昨日、緊急事態宣言が全国で解除されました。まずは緊急事態宣言が解除できる段階になり一安心というところでしょうか。とはいえ、治療薬も開発されておらず、第2波の可能性もあります。経済の回復もまだ時間がかかることでしょう。まだまだ油断禁物のことと思われます。

さて、昨日の首相会見で「日本モデル」という言葉が出てきました。「収束させることができたのは『日本モデル』の成果」というメッセージだと思います。ただ、ふと思いました。そう、記憶を振返ってみても「日本モデル」という言葉を見聞きした記憶がありません。調べてみようとインターネットで検索しても「日本モデル」という言葉がヒットしない。どうやら言葉はあれど実態がないようです。だからでしょうか、「何もしていないのに成果だけ強調するな」という反応も見受けられます。たしかに、何を行ったのかわからない(「日本モデル」という言葉に忠実に従うならば、明確に存在していないため何もしていないということになるのでは)にもかかわらず結果が出ているとするならば、棚からぼたもちの成果とも言えなくはないでしょうか。元寇の神風が思い出されますね。それを自分の功績のように言われても違和感を感じられなくもないと思います。

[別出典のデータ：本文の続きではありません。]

(* ===== verification/HttpsProps.v ===== *)
(** * Properties of the HTTPS client *)

From S2P Require Import Prelude CStr World Network FrameIO FrameIOProps HttpMsg HttpTool Https.

(** ** What OpenSSL was given and what it gave *)

Definition tls_out (e : io_event) : bytes :=
  match e with
  | (c_openssl (l_SSL_write buf _), r) => take (Z.to_nat (s32 (r_ret r))) buf
  | _ => []
  end.
Definition tls_in (e : io_event) : bytes :=
  match e with
  | (c_openssl (l_SSL_read _), r) => if 0 <? s32 (r_ret r) then r_data r else []
  | _ => []
  end.
Definition tls_sent (t : io_trace) : bytes := concat (map tls_out t).
Definition tls_received (t : io_trace) : bytes := concat (map tls_in t).

Lemma tls_sent_app t u : tls_sent (t ++ u) = tls_sent t ++ tls_sent u.
Proof. unfold tls_sent. by rewrite map_app, concat_app. Qed.
Lemma tls_received_app t u : tls_received (t ++ u) = tls_received t ++ tls_received u.
Proof. unfold tls_received. by rewrite map_app, concat_app. Qed.

(** The connection of a client: everything but its logs. *)
Definition session (c : HttpsClient) := (hs_fd c, ctx_ c, bio_ c, ssl_ c, bud_ c).

Section props.
Context {HL : HttpLib} (strerror : Z -> bytes).

Lemma log_ssl_error_done msg res ret c w c' t w' :
  log_ssl_error strerror msg res ret c w = Done c' t w' ->
  session c' = session c /\ tls_sent t = [] /\ tls_received t = [].
Proof. unfold log_ssl_error, openssl. intros H. io_inv. done. Qed.

(** ** Sending *)

Section write.
Context (buf : bytes) (c : HttpsClient).
Hypothesis Hlen : blen buf < 2 ^ 31.

Lemma ssl_write_productive : productive (ssl_write_body strerror buf c).
Proof.
  unfold ssl_write_body, log_ssl_error, openssl. split; [intros []; sane_tac|].
  intros [l r] w s' t w' H. destruct (negb (l =? 0)); io_inv; [|done]. done.
Qed.

Lemma ssl_write_step l r w x t w' :
  0 <= l <= blen buf -> ssl_write_body strerror buf c (l, r) w = Done x t w' ->
  tls_received t = [] /\
  match x with
  | inl (l', _) => 0 <= l' <= blen buf /\
      take (Z.to_nat (blen buf - l)) buf ++ tls_sent t = take (Z.to_nat (blen buf - l')) buf
  | inr (inl _) => l = 0 /\ t = []
  | inr (inr c') => session c' = session c /\
      exists n, take (Z.to_nat (blen buf - l)) buf ++ tls_sent t = take n buf
  end.
Proof using Hlen.
  intros Hl H. unfold ssl_write_body, openssl in H. destruct (Z.eqb_spec l 0) as [->|Hl0]; cbn [negb] in H; cbv iota in H.
  { by io_inv. }
  apply io_bind_inv in H as (a & t1 & w1 & t2 & H1 & H & ->). apply sys_inv in H1 as (-> & _ & _).
  assert (Hpre : forall n, take (Z.to_nat (blen buf - l)) buf ++
    take (Z.to_nat n) (drop (Z.to_nat (blen buf - l)) buf) =
    take (Z.to_nat (blen buf - l) + Z.to_nat n) buf) by (intros; apply take_take_drop).
  cbv zeta in H. rewrite tls_sent_app, tls_received_app.
  set (e1 := tls_sent [(_, a)]). change (tls_received [(_, a)]) with (@nil ascii).
  assert (Hs : e1 = take (Z.to_nat (s32 (r_ret a))) (drop (Z.to_nat (blen buf - l)) buf)).
  { unfold e1, tls_sent. simpl. by rewrite app_nil_r. }
  destruct (Z.leb_spec (s32 (r_ret a)) 0) as [Hr|Hr].
  - io_inv. match goal with H : log_ssl_error _ _ _ _ _ _ = _ |- _ => apply log_ssl_error_done in H as (E1 & E2 & E3) end.
    rewrite tls_sent_app, tls_received_app, E2, E3, !app_nil_r, Hs, Hpre. eauto.
  - rewrite s32_id in H by lia. destruct (Z.ltb_spec l (s32 (r_ret a))); io_inv;
      change (tls_sent []) with (@nil ascii); rewrite !app_nil_r, Hs, Hpre.
    + split; [done|]. split; [done|]. eauto.
    + rewrite wrap_id by lia. split; [done|]. split; [lia|]. f_equal. lia.
Qed.

Lemma ssl_write_loop w :
  match loop (ssl_write_body strerror buf c) (blen buf, 0) w with
  | Done x t _ => tls_received t = [] /\
      match x with
      | inl _ => tls_sent t = buf
      | inr c' => session c' = session c /\ exists n, tls_sent t = take n buf
      end
  | Blocked _ => True
  end.
Proof using Hlen.
  pose proof (blen_nonneg buf) as Hb.
  apply (loop_rule _ ssl_write_productive
    (fun s acc => 0 <= s.1 <= blen buf /\ tls_received acc = [] /\
       tls_sent acc = take (Z.to_nat (blen buf - s.1)) buf)
    (fun x t => tls_received t = [] /\
      match x with
      | inl _ => tls_sent t = buf
      | inr c' => session c' = session c /\ exists n, tls_sent t = take n buf
      end)).
  - intros [l r] acc w0 [l' r'] t w' (Hl & Hrec & Hsent) Hbody. cbn [fst] in *.
    destruct (ssl_write_step l r w0 _ t w' Hl Hbody) as (Hr & Hl' & Hs).
    rewrite tls_received_app, tls_sent_app, Hrec, Hr, Hsent. split_and!; done || lia.
  - intros [l r] acc w0 x t w' (Hl & Hrec & Hsent) Hbody. cbn [fst] in *.
    destruct (ssl_write_step l r w0 _ t w' Hl Hbody) as (Hr & Hx).
    rewrite tls_received_app, tls_sent_app, Hrec, Hr, Hsent. split; [done|]. destruct x as [v|c'].
    + destruct Hx as [-> ->]. rewrite Z.sub_0_r. change (tls_sent []) with (@nil ascii).
      rewrite app_nil_r, take_ge; [done|]. unfold blen. lia.
    + done.
  - simpl. rewrite Z.sub_diag. split_and!; try lia; done.
Qed.

End write.

(** ** Receiving *)

Lemma ssl_read_productive ret c : productive (ssl_read_body strerror ret c).
Proof.
  unfold ssl_read_body, log_ssl_error, openssl. split; [intros; sane_tac|].
  intros s w s' t w' H. io_inv. done.
Qed.

Lemma ssl_read_step ret c rb w x t w' :
  ssl_read_body strerror ret c rb w = Done x t w' ->
  tls_sent t = [] /\
  match x with
  | inl rb' => rb' = rb ++ tls_received t /\ fst (CheckHttp rb' 0) = HPC_NOT_COMPLETE_HTTP
  | inr (done_, rb', c') => session c' = session c /\
      (done_ = true -> rb' = rb ++ tls_received t /\ fst (CheckHttp rb' 0) = HPC_OK)
  end.
Proof.
  intros H. unfold ssl_read_body, openssl in H.
  apply io_bind_inv in H as (a & t1 & w1 & t2 & H1 & H & ->). apply sys_inv in H1 as (-> & _ & _).
  rewrite tls_sent_app, tls_received_app. change (tls_sent [(_, a)]) with (@nil ascii).
  set (e1 := tls_received [(_, a)]).
  assert (Hs : e1 = if 0 <? s32 (r_ret a) then r_data a else []).
  { unfold e1, tls_received. simpl. by rewrite app_nil_r. }
  cbv zeta in H. destruct (Z.leb_spec (s32 (r_ret a)) 0) as [Hr|Hr].
  - io_inv. match goal with H : log_ssl_error _ _ _ _ _ _ = _ |- _ => apply log_ssl_error_done in H as (E1 & E2 & E3) end.
    rewrite tls_sent_app, E2. done.
  - rewrite (proj2 (Z.ltb_lt _ _)) in Hs by lia. rewrite Hs.
    destruct (Z.eqb_spec HPC_OK (fst (CheckHttp (rb ++ r_data a) 0)));
      [|destruct (Z.eqb_spec HPC_NOT_COMPLETE_HTTP (fst (CheckHttp (rb ++ r_data a) 0)))];
      io_inv; change (tls_received []) with (@nil ascii); rewrite ?app_nil_r; split_and!; done.
Qed.

Lemma ssl_read_loop ret c w :
  match loop (ssl_read_body strerror ret c) [] w with
  | Done (done_, rb, c') t _ => tls_sent t = [] /\ session c' = session c /\
      (done_ = true -> rb = tls_received t /\ fst (CheckHttp rb 0) = HPC_OK)
  | Blocked _ => True
  end.
Proof.
  pose proof (loop_rule _ (ssl_read_productive ret c)
    (fun rb acc => tls_sent acc = [] /\ rb = tls_received acc)
    (fun x t => tls_sent t = [] /\ session x.2 = session c /\
      (x.1.1 = true -> x.1.2 = tls_received t /\ fst (CheckHttp x.1.2 0) = HPC_OK)) [] w) as H.
  destruct (loop _ _ w) as [[[d rb] c'] t w'|]; [|done]. apply H; [| |done]; clear.
  - intros rb acc w0 rb' t w' (Hs & ->) Hbody.
    destruct (ssl_read_step _ _ _ _ _ _ _ Hbody) as (E1 & -> & _).
    by rewrite tls_sent_app, tls_received_app, Hs, E1.
  - intros rb acc w0 [[d rb'] c'] t w' (Hs & ->) Hbody.
    destruct (ssl_read_step _ _ _ _ _ _ _ Hbody) as (E1 & E2 & E3).
    rewrite tls_sent_app, tls_received_app, Hs, E1. done.
Qed.

Lemma tls_exchange c buf out w :
  0 <= hs_fd c -> ssl_ c = true -> bio_ c <> None -> buf <> [] -> blen buf < 2 ^ 31 ->
  match Https_SendAndReceive strerror (Some buf) (Some out) c w with
  | Done (ret, out', c') t _ =>
      session c' = session c /\
      ((ret = 0 /\ tls_sent t = buf /\ out' = Some (tls_received t) /\
        fst (CheckHttp (tls_received t) 0) = HPC_OK) \/
       (ret = -1 /\ out' = Some out /\ exists n, tls_sent t = take n buf))
  | Blocked _ => True
  end.
Proof.
  intros Hfd Hssl Hbio Hne Hlen. unfold Https_SendAndReceive.
  set (c0 := ClearLog c). change (hs_fd c0) with (hs_fd c). change (ssl_ c0) with (ssl_ c).
  change (bio_ c0) with (bio_ c). rewrite (proj2 (Z.ltb_ge _ _)), Hssl, bool_decide_eq_false_2 by done.
  cbn [negb orb].
  destruct (Z.eqb_spec (blen buf) 0) as [E|_]; [destruct buf; [done|unfold blen in E; simpl in E; lia]|].
  assert (Hc0 : session c0 = session c) by done.
  unfold SslSendAndReceive, io_bind. pose proof (ssl_write_loop buf c0 Hlen w) as Hw.
  destruct (loop (ssl_write_body strerror buf c0) _ w) as [[ret|c1] t1 w1|t1]; [| |done].
  - destruct Hw as [Hr1 Hs1]. pose proof (ssl_read_loop ret c0 w1) as Hrd.
    destruct (loop (ssl_read_body strerror ret c0) [] w1) as [[[d rb] c1] t2 w2|t2]; [|done].
    destruct Hrd as (Hs2 & Hses & Hd). destruct d; cbn; rewrite ?app_nil_r, tls_sent_app, tls_received_app, Hr1, Hs1, Hs2, app_nil_r.
    + destruct (Hd eq_refl) as [-> Hok]. split; [congruence|]. left. done.
    + split; [congruence|]. right. split_and!; try done. exists (length buf). by rewrite take_ge.
  - destruct Hw as (_ & Hses & n & Hs). cbn. rewrite ?app_nil_r. split; [congruence|]. right. eauto.
Qed.

(** C30: [HttpsClient::SendAndReceive] on a connected client is one exchange: with 0
    OpenSSL accepted the whole request in order and the output is everything it
    returned, of which the parser says that it is a complete message; otherwise
    the result is -1, the output is untouched and a prefix of the request was
    accepted.  The connection itself stays the same. *)
Theorem https_exchange c buf out w :
  0 <= hs_fd c -> ssl_ c = true -> bio_ c <> None -> buf <> [] -> blen buf < 2 ^ 31 ->
  match Https_SendAndReceive strerror (Some buf) (Some out) c w with
  | Done (ret, out', c') t _ =>
      session c' = session c /\
      ((ret = 0 /\ tls_sent t = buf /\ out' = Some (tls_received t) /\
        fst (CheckHttp (tls_received t) 0) = HPC_OK) \/
       (ret = -1 /\ out' = Some out /\ exists n, tls_sent t = take n buf))
  | Blocked _ => True
  end.
Proof. exact (tls_exchange c buf out w). Qed.

(** ** Closing *)

(** A client as a successful [Init] leaves it: the BIO owns the descriptor. *)
Definition connected (c : HttpsClient) : Prop :=
  0 <= hs_fd c /\ ssl_ c = true /\ bio_ c = Some (mkBIO true (hs_fd c) true).

Lemma start_tls_connected c w c' t w' :
  0 <= hs_fd c -> bio_ c = Some (mkBIO true (hs_fd c) true) ->
  start_tls c w = Done (0, c') t w' -> connected c'.
Proof.
  intros Hfd Hb H. unfold start_tls, init_end, openssl in H. io_inv.
  destruct (r_ret a =? 0); io_inv; [done|].
  destruct (s32 (r_ret a0) <=? 0); io_inv; [done|]. simplify_eq. done.
Qed.

Lemma Init_connected ip port ct rt wt c w c' t w' :
  Https_Init ip port ct rt wt c w = Done (0, c') t w' -> connected c'.
Proof.
  intros H. unfold Https_Init in H. io_inv. destruct a as [fd c1]. cbv zeta in H.
  destruct (Z.ltb_spec (hs_fd (hs_set_fd fd c1)) 0) as [|Hfd]; io_inv; [done|].
  match goal with H : BIO_new_socket_mt _ _ _ = _ |- _ => rename H into Hbio end.
  unfold BIO_new_socket_mt, openssl in Hbio. io_inv.
  destruct (r_ret a0 =? 0); io_inv; [unfold init_end in H; io_inv; done|].
  match goal with H : mt_ctrl _ _ _ _ = _ |- _ => cbn in H; unfold io_ret in H; injection H as <- <- <- end.
  cbn [snd fst] in H. io_inv. destruct a as [ok c2].
  match goal with H : init_ctx _ _ = _ |- _ => rename H into Hctx end.
  assert (Hc2 : hs_fd c2 = fd /\ bio_ c2 = Some (mkBIO true fd true)).
  { unfold init_ctx, openssl in Hctx. destruct (ctx_ _); io_inv; [by simplify_eq|].
    destruct (r_ret a =? 0); io_inv; by simplify_eq. }
  destruct ok; cbn [negb] in H; [|unfold init_end in H; io_inv; done].
  io_inv. destruct (a <? 0); [unfold init_end in H; io_inv; done|].
  destruct Hc2 as [E1 E2]. eapply start_tls_connected; [| |exact H]; cbn in *; rewrite ?E1; done.
Qed.

(** A connected client closes its descriptor twice: [SSL_free] destroys the BIO,
    which owns the descriptor and closes it, and then [Close] closes the number
    again, which by then may name a descriptor of another coroutine.  This holds
    for every client that [Init] has connected. *)
Theorem https_close_twice ip port ct rt wt c w c1 t1 w1 :
  Https_Init ip port ct rt wt c w = Done (0, c1) t1 w1 ->
  match Https_Close c1 w1 with
  | Done c2 t _ =>
      hs_fd c2 = -1 /\ ssl_ c2 = false /\ bio_ c2 = None /\
      t.*1 = [c_openssl l_SSL_shutdown; c_shutdown (hs_fd c1) SHUT_RDWR; c_close (hs_fd c1); c_close (hs_fd c1)]
  | Blocked _ => True
  end.
Proof.
  intros H. apply Init_connected in H as (Hfd & Hssl & Hbio).
  destruct (Https_Close c1 w1) as [c2 t w2|] eqn:E; [|done].
  unfold Https_Close in E. rewrite Hssl, Hbio in E. unfold openssl, free_bio, mt_free in E. cbn [b_init b_shutdown b_num] in E.
  io_inv. cbn in *. unfold io_ret in *. simplify_eq.
  destruct (Z.eqb_spec (hs_fd c1) (-1)); [lia|]. cbn in *. io_inv.
  match goal with H : Done _ _ _ = Done _ _ _ |- _ => injection H as <- <- <- end. done.
Qed.

End props.

(** ** Witnesses *)

(** A parser for which every non-empty text is a complete message. *)
#[local] Instance any_lib : HttpLib := {|
  http_parser_execute _ _ b := mkParsed [on_message_complete] (blen b) 0 200;
  http_parser_parse_url _ := None;
  curl_unescape b := b
|}.

Definition tls_client : HttpsClient := mkHttps 5 true (Some (mkBIO true 5 true)) true [] [] (0, 0, 0).

(** The request is accepted in two parts, the answer comes in one. *)
Lemma https_exchange_witness :
  match Https_SendAndReceive (fun _ => []) (Some (lit "ping")) (Some []) tls_client
    (os [answer 3 0 []; answer 1 0 []; answer 4 0 (lit "pong")]) with
  | Done (ret, out', c') t _ =>
      ret = 0 /\ out' = Some (lit "pong") /\
      session c' = session tls_client /\
      ((ret = 0 /\ tls_sent t = lit "ping" /\ out' = Some (tls_received t) /\
        fst (CheckHttp (tls_received t) 0) = HPC_OK) \/
       (ret = -1 /\ out' = Some [] /\ exists n, tls_sent t = take n (lit "ping")))
  | Blocked _ => False
  end.
Proof.
  pose proof (https_exchange (fun _ => []) tls_client (lit "ping") []
    (os [answer 3 0 []; answer 1 0 []; answer 4 0 (lit "pong")])
    ltac:(discriminate) eq_refl ltac:(discriminate) ltac:(discriminate) eq_refl) as H.
  destruct (Https_SendAndReceive _ _ _ _ _) as [[[ret out'] c'] t w'|t] eqn:E;
    [|vm_compute in E; discriminate E].
  assert (Hr : ret = 0 /\ out' = Some (lit "pong")).
  { vm_compute in E. injection E as <- <- _ _ _. split; reflexivity. }
  destruct Hr as [Hr1 Hr2]. split; [exact Hr1|]. split; [exact Hr2|]. exact H.
Defined.

(** Socket 5, its options, the BIO, the context, a connection, a handshake; then
    the answers to [Close]. *)
Definition tls_script : world :=
  os [answer 5 0 []; answer 0 0 []; answer 0 0 []; answer 0 0 []; answer 0 0 []; answer 0 0 [];
      answer 0 0 []; answer 1 0 []; answer 1 0 []; answer 0 0 []; answer 1 0 []; answer 1 0 [];
      answer 0 0 []; answer 0 0 []; answer 0 0 []; answer 0 0 []].

Lemma https_close_twice_witness :
  exists c1 t1 w1 c2 t w2,
    Https_Init 16777343 443 1000 5000 500 (HttpsClient_new (0, 0, 0) false) tls_script = Done (0, c1) t1 w1 /\
    Https_Close c1 w1 = Done c2 t w2 /\
    t.*1 = [c_openssl l_SSL_shutdown; c_shutdown (hs_fd c1) SHUT_RDWR; c_close (hs_fd c1); c_close (hs_fd c1)].
Proof.
  destruct (Https_Init 16777343 443 1000 5000 500 (HttpsClient_new (0, 0, 0) false) tls_script)
    as [[r c1] t1 w1|t1] eqn:E1; [|vm_compute in E1; discriminate E1].
  assert (Hr : r = 0) by (vm_compute in E1; injection E1 as <- _ _ _; reflexivity). subst r.
  pose proof (https_close_twice _ _ _ _ _ _ _ _ _ _ E1) as H.
  destruct (Https_Close c1 w1) as [c2 t w2|t] eqn:E2.
  - exists c1, t1, w1, c2, t, w2. split; [reflexivity|]. split; [exact E2|]. exact (proj2 (proj2 (proj2 H))).
  - exfalso. vm_compute in E1. injection E1 as <- _ <-. vm_compute in E2. discriminate E2.
Defined.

では、なぜこの違和感を感じるのか。素人ながら考えてみたところ、ある仮説にたどり着きました。それは、「PDCAを回していないからではないか」ということです。計画を作り、実行し、検証し、改善する - あのPDCAです。これを今回の「コロナウイルス対応」という課題にたいして当てはめてみます。

P・・・なし。あるのかもしれないが、少なくとも明確な「日本モデル」はなし(調べ漏れがありましたらご容赦ください・・・)。
D・・・「何か」を実行。Pがないため言語化できず。
C・・・抑え込むことはできた。この事実は当然に評価されるものと思います。Pがないため検証はできず。
A・・・Pがないため改善できず。

もしこれが「日本モデル」という計画(P)を作り、実行(D)した結果現在の結果(C)になりました - これならば「日本モデル」の力だと思われます。ただ、この「日本モデル」というものは一連の対応で初見。これを「政府の実績」のように言われても違和感を感じるなと言う方が難しいと思います。

では、今後は何を行うべきか。それは、PDCAのCAを遂行することではないでしょうか。現在の成果をなぜ生むことができたのか(Cの実行)。そして、来るべき将来に備えて何を改善するのか(Aの実行)。この2つに取組むことが、さらに強固になった「日本モデル」の策定に向けて大切なことではないかと思います。